Task directions: Once you find the line containing "destruct b eqn:?" in the data below, copy it and each following line exactly, up to and including the line containing "try (destruct (Hs (or_introl", and nothing else.

[Start of Attachment]

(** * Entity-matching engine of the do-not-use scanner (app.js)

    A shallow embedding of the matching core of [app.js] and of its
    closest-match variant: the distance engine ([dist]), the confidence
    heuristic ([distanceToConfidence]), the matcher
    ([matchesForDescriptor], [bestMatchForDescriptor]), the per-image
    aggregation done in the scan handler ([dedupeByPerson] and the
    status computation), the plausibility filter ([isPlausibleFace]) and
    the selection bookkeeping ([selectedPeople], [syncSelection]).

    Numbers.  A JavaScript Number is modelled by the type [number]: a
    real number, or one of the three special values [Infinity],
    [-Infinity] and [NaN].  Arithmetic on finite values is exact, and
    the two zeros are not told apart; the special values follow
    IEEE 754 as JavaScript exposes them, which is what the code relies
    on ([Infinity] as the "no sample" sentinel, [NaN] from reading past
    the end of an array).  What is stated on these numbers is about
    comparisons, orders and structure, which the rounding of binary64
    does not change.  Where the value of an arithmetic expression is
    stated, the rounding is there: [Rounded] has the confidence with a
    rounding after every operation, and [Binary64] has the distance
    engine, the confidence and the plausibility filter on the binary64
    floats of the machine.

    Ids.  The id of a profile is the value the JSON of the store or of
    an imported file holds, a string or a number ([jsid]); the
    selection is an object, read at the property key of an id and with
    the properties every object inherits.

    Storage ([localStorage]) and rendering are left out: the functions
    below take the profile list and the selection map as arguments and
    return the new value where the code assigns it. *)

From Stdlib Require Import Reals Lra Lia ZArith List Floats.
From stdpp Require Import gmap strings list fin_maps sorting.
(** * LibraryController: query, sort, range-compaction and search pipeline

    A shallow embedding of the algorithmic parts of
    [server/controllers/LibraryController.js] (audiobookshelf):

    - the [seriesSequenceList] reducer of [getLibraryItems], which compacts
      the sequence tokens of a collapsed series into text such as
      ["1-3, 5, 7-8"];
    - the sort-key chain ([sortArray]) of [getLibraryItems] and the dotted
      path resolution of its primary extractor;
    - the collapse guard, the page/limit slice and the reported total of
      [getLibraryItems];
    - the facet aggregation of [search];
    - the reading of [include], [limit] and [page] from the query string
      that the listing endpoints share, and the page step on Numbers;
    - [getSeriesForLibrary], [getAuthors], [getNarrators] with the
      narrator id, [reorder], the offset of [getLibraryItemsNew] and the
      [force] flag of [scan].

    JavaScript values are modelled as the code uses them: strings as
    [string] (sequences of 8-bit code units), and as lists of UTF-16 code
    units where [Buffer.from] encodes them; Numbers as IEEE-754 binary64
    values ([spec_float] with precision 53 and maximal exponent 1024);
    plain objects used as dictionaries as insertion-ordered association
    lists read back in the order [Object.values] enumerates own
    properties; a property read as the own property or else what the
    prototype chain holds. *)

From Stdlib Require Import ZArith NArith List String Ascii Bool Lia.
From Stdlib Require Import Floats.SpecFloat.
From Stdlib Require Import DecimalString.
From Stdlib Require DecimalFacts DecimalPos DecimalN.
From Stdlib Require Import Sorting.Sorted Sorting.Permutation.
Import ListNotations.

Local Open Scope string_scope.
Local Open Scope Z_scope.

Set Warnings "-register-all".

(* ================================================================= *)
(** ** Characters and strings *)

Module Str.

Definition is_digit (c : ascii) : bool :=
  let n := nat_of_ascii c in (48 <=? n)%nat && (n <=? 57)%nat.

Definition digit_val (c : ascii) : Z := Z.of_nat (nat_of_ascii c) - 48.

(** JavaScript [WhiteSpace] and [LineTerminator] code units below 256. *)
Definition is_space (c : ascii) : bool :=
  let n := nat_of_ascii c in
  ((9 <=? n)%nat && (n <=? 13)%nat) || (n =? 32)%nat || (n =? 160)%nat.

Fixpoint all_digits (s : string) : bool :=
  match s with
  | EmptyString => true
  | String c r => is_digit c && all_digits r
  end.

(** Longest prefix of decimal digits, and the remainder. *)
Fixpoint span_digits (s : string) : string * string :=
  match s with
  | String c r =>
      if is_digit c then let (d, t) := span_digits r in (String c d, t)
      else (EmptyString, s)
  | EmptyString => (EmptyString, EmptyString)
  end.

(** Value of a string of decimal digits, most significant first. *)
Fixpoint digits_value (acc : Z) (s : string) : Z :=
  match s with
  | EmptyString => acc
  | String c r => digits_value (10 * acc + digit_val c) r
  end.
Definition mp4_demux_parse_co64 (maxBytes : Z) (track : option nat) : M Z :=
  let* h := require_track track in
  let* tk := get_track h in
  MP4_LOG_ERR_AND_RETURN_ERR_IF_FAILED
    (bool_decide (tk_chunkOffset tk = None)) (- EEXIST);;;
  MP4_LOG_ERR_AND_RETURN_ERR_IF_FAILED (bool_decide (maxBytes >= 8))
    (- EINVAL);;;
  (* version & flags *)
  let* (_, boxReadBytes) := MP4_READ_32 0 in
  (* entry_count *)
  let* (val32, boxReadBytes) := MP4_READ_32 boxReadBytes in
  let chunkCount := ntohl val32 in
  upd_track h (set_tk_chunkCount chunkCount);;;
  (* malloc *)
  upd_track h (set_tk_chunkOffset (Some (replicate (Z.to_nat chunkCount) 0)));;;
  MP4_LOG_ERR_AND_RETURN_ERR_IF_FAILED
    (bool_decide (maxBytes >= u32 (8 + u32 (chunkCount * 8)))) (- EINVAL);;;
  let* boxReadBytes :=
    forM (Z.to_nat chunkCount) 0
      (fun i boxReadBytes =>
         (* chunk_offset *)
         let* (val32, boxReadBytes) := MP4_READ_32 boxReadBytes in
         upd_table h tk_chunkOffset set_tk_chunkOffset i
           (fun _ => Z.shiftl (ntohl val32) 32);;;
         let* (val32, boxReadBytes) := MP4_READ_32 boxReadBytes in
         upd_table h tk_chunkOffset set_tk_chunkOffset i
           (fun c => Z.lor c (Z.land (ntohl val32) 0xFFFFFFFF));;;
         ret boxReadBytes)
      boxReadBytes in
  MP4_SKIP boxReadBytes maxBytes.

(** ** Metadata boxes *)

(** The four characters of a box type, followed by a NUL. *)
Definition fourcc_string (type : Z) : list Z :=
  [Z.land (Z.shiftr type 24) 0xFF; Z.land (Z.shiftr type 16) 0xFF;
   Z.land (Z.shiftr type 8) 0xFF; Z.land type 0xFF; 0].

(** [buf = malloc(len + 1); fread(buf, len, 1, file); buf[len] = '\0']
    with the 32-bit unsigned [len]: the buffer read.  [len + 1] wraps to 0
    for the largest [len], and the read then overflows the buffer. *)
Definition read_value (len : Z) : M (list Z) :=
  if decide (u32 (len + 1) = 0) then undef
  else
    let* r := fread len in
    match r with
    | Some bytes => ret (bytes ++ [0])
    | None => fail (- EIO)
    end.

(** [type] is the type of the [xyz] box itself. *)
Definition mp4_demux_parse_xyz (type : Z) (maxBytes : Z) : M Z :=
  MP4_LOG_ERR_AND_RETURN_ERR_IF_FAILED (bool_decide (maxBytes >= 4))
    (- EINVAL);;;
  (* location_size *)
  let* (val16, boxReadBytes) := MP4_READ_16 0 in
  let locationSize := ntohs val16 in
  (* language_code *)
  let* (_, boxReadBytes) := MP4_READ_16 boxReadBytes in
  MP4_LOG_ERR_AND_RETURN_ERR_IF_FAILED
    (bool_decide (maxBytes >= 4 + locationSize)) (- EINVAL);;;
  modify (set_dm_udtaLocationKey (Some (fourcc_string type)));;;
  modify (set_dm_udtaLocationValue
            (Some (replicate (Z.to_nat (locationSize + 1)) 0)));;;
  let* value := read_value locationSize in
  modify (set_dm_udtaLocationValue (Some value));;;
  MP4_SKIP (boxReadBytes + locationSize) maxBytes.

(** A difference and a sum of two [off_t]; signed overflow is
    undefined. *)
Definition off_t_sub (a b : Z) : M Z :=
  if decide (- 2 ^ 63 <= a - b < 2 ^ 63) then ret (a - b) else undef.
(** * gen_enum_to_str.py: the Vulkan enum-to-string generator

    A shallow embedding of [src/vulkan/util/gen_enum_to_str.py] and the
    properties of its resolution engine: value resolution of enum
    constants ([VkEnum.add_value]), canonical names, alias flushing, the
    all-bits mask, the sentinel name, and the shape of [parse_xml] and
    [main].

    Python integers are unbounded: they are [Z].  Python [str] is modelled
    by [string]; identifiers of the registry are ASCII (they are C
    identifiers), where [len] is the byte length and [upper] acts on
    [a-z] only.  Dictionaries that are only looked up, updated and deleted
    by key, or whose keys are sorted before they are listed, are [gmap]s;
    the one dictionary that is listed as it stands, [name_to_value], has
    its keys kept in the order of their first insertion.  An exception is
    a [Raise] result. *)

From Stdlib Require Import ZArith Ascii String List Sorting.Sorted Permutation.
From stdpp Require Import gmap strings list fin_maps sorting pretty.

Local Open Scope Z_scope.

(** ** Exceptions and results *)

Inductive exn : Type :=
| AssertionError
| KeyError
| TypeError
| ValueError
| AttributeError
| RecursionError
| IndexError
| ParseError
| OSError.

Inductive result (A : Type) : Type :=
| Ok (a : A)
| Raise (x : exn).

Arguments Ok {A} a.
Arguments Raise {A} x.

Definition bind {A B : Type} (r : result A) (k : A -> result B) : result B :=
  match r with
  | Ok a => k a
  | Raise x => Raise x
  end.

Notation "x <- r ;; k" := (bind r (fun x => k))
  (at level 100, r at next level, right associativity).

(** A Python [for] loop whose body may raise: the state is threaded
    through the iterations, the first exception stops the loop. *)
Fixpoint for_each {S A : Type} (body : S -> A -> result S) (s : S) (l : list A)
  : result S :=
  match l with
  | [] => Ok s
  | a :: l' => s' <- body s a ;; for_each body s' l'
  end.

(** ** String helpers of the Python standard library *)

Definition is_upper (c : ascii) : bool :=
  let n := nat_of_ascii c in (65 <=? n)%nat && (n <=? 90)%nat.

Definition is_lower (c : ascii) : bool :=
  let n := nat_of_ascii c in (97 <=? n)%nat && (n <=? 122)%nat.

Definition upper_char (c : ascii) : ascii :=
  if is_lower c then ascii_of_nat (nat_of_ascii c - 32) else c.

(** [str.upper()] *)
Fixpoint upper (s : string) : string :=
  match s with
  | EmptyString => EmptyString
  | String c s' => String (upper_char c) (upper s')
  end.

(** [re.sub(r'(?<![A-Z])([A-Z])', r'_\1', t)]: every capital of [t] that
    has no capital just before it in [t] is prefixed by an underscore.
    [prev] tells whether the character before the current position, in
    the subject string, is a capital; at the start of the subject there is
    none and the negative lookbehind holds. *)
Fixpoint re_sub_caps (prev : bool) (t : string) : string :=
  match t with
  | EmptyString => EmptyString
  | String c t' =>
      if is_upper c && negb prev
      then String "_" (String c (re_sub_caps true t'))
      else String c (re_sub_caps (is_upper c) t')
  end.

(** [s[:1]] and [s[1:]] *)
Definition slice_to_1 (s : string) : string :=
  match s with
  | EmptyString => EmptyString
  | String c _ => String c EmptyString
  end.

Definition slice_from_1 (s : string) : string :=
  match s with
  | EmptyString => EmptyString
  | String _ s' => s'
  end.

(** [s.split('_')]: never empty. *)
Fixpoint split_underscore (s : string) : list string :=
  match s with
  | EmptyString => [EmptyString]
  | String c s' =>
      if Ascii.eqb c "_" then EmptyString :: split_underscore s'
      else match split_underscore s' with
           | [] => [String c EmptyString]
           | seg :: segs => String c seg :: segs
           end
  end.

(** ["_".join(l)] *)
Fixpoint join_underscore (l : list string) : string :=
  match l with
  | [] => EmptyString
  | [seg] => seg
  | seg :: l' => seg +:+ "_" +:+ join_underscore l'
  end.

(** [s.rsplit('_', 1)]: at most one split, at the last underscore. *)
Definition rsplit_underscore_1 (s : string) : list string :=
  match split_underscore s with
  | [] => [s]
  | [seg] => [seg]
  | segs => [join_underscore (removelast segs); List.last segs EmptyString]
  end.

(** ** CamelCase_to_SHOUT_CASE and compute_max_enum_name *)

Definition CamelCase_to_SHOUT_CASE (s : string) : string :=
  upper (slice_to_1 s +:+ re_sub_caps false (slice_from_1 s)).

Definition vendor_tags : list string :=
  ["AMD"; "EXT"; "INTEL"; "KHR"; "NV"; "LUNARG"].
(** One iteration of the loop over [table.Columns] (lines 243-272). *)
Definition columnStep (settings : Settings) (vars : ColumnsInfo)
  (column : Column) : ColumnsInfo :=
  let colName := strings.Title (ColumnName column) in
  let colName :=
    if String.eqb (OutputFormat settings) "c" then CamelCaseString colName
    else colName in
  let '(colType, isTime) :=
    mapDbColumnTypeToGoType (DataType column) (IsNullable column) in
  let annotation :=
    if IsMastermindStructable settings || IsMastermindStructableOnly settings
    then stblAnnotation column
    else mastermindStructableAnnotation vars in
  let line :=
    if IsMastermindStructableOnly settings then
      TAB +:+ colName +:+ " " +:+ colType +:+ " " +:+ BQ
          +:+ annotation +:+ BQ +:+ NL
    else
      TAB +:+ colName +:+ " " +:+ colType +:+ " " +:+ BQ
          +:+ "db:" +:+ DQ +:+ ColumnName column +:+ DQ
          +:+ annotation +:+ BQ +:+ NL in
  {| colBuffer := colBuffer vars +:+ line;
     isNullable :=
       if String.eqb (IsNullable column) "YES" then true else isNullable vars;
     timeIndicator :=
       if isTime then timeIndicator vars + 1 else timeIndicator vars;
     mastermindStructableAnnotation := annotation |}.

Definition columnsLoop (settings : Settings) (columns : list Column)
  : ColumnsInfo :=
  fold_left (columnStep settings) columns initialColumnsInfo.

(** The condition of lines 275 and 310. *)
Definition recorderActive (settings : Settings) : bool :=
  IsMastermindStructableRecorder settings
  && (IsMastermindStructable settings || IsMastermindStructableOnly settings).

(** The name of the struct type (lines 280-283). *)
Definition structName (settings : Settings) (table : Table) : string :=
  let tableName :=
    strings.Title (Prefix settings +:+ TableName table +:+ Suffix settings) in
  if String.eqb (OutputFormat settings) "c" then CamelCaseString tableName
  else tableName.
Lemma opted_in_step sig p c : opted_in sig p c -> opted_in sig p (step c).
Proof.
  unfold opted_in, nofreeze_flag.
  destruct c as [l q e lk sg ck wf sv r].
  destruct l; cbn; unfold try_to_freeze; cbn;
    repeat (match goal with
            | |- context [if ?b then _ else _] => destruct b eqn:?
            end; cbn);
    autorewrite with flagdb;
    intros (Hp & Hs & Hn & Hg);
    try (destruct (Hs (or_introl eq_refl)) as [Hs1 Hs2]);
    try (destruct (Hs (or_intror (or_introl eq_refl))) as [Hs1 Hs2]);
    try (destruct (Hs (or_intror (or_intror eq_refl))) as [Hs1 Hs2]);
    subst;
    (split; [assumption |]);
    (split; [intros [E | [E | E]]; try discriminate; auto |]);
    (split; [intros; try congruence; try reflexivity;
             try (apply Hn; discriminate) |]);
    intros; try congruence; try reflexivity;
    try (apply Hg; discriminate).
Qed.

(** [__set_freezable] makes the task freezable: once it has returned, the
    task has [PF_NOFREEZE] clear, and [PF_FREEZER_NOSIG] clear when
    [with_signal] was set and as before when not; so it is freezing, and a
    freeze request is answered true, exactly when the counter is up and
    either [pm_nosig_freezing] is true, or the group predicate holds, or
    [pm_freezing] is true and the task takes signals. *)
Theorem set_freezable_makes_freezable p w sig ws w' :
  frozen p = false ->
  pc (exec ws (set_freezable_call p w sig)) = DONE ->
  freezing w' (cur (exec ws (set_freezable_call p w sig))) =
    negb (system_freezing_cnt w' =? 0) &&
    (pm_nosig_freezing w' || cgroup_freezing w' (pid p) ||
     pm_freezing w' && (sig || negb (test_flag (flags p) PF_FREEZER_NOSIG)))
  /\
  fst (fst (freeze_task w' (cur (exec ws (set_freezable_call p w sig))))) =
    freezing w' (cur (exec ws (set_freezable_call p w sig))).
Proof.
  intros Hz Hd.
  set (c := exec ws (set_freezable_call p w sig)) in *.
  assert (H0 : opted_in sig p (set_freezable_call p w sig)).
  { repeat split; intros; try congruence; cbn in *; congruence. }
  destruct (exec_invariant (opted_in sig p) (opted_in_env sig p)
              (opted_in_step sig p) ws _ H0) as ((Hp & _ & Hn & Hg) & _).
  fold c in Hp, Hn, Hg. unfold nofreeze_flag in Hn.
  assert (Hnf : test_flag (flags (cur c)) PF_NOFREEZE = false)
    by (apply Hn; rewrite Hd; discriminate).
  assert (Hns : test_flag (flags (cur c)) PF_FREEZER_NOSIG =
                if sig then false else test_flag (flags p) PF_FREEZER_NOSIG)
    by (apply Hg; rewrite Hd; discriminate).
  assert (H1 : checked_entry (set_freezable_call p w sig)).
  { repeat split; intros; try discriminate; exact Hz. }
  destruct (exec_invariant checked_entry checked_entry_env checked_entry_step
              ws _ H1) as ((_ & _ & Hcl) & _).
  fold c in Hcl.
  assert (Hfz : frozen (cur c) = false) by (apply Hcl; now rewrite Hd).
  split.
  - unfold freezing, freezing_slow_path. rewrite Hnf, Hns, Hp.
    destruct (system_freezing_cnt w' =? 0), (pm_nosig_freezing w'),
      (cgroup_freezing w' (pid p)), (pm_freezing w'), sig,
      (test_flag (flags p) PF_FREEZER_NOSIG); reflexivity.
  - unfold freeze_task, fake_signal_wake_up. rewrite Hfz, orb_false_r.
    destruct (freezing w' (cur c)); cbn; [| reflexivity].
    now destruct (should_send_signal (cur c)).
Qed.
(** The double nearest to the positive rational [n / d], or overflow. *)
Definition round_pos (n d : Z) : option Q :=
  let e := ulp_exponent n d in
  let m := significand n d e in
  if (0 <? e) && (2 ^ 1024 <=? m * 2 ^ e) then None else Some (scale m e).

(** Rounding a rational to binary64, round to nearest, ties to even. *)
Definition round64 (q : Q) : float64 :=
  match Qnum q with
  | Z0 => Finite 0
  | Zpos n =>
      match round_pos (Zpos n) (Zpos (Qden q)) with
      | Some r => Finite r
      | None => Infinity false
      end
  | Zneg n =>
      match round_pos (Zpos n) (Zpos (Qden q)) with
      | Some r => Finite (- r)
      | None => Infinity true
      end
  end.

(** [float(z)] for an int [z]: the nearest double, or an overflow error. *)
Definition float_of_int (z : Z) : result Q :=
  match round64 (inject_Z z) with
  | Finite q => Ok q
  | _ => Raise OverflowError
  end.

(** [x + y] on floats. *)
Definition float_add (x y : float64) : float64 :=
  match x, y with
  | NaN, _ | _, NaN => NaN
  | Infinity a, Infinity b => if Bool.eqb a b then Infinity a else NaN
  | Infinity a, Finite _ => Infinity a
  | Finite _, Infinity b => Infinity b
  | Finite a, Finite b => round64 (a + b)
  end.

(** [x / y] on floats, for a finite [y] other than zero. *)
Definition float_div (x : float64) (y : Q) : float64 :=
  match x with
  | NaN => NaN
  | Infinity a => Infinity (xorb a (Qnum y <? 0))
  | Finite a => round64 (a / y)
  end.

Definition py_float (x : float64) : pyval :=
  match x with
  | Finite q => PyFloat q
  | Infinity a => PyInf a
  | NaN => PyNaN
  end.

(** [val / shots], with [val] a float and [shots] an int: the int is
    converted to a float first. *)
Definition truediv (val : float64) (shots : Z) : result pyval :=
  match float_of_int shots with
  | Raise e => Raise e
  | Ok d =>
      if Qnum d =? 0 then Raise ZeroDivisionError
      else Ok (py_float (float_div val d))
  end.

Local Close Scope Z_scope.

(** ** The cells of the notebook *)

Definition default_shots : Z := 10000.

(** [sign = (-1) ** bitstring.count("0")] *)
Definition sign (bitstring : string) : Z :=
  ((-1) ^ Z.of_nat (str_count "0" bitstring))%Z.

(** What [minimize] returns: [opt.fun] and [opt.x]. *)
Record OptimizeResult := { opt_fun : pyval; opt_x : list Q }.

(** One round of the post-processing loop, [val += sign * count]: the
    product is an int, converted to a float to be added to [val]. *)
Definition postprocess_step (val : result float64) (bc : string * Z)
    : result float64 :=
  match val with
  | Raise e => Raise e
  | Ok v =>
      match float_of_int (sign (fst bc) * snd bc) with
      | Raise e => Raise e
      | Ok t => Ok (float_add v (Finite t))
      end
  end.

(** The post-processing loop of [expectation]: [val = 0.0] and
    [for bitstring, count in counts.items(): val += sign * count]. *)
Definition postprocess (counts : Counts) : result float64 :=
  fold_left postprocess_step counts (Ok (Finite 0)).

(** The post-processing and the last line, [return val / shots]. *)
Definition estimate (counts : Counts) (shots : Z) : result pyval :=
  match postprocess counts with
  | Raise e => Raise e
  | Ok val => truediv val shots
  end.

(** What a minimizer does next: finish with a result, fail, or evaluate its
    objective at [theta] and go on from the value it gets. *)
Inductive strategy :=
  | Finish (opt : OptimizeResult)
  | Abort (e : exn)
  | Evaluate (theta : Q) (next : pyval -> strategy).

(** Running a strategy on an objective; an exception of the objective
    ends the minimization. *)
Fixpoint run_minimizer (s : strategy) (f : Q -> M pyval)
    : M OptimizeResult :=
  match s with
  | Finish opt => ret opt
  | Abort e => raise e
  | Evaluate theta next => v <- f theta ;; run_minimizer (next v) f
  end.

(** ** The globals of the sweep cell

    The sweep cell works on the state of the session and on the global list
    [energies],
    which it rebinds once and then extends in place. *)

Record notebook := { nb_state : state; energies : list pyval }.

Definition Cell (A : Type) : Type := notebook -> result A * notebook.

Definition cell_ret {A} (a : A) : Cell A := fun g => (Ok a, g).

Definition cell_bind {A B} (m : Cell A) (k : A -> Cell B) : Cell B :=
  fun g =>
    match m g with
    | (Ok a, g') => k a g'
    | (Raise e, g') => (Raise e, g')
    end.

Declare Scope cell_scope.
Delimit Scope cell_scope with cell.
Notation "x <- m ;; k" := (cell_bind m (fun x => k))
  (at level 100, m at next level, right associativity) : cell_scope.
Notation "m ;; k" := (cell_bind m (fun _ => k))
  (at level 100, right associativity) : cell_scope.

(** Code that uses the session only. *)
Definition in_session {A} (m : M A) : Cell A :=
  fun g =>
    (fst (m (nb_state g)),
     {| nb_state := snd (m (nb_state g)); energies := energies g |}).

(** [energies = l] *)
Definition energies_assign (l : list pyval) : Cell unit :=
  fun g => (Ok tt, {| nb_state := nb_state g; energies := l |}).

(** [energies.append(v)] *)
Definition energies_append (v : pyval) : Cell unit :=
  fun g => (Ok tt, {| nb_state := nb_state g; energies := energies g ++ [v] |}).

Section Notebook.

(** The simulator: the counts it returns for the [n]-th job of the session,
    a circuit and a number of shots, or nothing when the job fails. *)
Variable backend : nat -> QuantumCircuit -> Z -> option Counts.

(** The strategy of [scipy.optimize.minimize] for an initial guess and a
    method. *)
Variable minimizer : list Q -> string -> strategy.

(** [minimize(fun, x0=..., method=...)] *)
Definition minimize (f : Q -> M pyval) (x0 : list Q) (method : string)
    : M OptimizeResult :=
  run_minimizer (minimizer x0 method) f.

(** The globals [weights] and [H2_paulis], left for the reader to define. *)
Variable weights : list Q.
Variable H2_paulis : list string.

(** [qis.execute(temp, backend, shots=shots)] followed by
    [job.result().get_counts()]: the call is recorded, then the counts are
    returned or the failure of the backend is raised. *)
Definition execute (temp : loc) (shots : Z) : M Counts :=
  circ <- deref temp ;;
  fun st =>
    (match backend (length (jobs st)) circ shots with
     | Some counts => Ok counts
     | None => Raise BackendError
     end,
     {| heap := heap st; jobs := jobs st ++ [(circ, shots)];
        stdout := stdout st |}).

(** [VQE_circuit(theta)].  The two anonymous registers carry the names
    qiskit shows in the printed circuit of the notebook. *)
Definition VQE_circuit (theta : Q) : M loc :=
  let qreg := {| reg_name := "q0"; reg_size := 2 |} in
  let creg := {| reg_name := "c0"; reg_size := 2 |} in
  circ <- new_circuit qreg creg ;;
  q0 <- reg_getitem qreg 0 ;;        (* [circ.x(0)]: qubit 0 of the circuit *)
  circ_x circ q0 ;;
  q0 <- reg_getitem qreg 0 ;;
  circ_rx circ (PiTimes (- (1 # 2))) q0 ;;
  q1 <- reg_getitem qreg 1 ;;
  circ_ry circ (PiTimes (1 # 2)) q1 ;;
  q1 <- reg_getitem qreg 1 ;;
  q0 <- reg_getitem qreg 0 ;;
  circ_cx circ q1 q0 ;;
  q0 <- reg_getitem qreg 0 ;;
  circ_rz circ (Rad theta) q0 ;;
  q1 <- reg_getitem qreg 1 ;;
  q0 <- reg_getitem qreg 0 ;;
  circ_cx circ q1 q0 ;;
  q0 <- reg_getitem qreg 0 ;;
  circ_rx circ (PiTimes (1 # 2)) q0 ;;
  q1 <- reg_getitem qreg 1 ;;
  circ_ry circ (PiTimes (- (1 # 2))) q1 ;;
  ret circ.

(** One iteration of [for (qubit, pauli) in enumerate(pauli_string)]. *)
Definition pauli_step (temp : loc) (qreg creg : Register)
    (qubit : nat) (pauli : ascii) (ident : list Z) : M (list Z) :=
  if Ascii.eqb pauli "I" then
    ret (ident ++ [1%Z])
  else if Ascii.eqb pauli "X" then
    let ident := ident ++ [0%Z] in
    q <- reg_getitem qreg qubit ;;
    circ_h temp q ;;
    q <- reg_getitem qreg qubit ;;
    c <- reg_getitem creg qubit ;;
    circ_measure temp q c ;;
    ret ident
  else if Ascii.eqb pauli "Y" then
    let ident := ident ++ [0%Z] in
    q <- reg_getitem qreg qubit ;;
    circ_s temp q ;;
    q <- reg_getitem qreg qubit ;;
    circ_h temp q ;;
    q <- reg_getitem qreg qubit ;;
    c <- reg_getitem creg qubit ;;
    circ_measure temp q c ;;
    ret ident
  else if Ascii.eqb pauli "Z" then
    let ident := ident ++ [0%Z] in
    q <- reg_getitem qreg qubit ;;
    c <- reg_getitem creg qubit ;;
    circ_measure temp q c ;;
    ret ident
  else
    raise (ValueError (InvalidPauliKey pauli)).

[End of Attachment]

Answer section:
            | |- context [if ?b then _ else _] => destruct b eqn:?
            end; cbn);
    autorewrite with flagdb;
    intros (Hp & Hs & Hn & Hg);
    try (destruct (Hs (or_introl eq_refl)) as [Hs1 Hs2]);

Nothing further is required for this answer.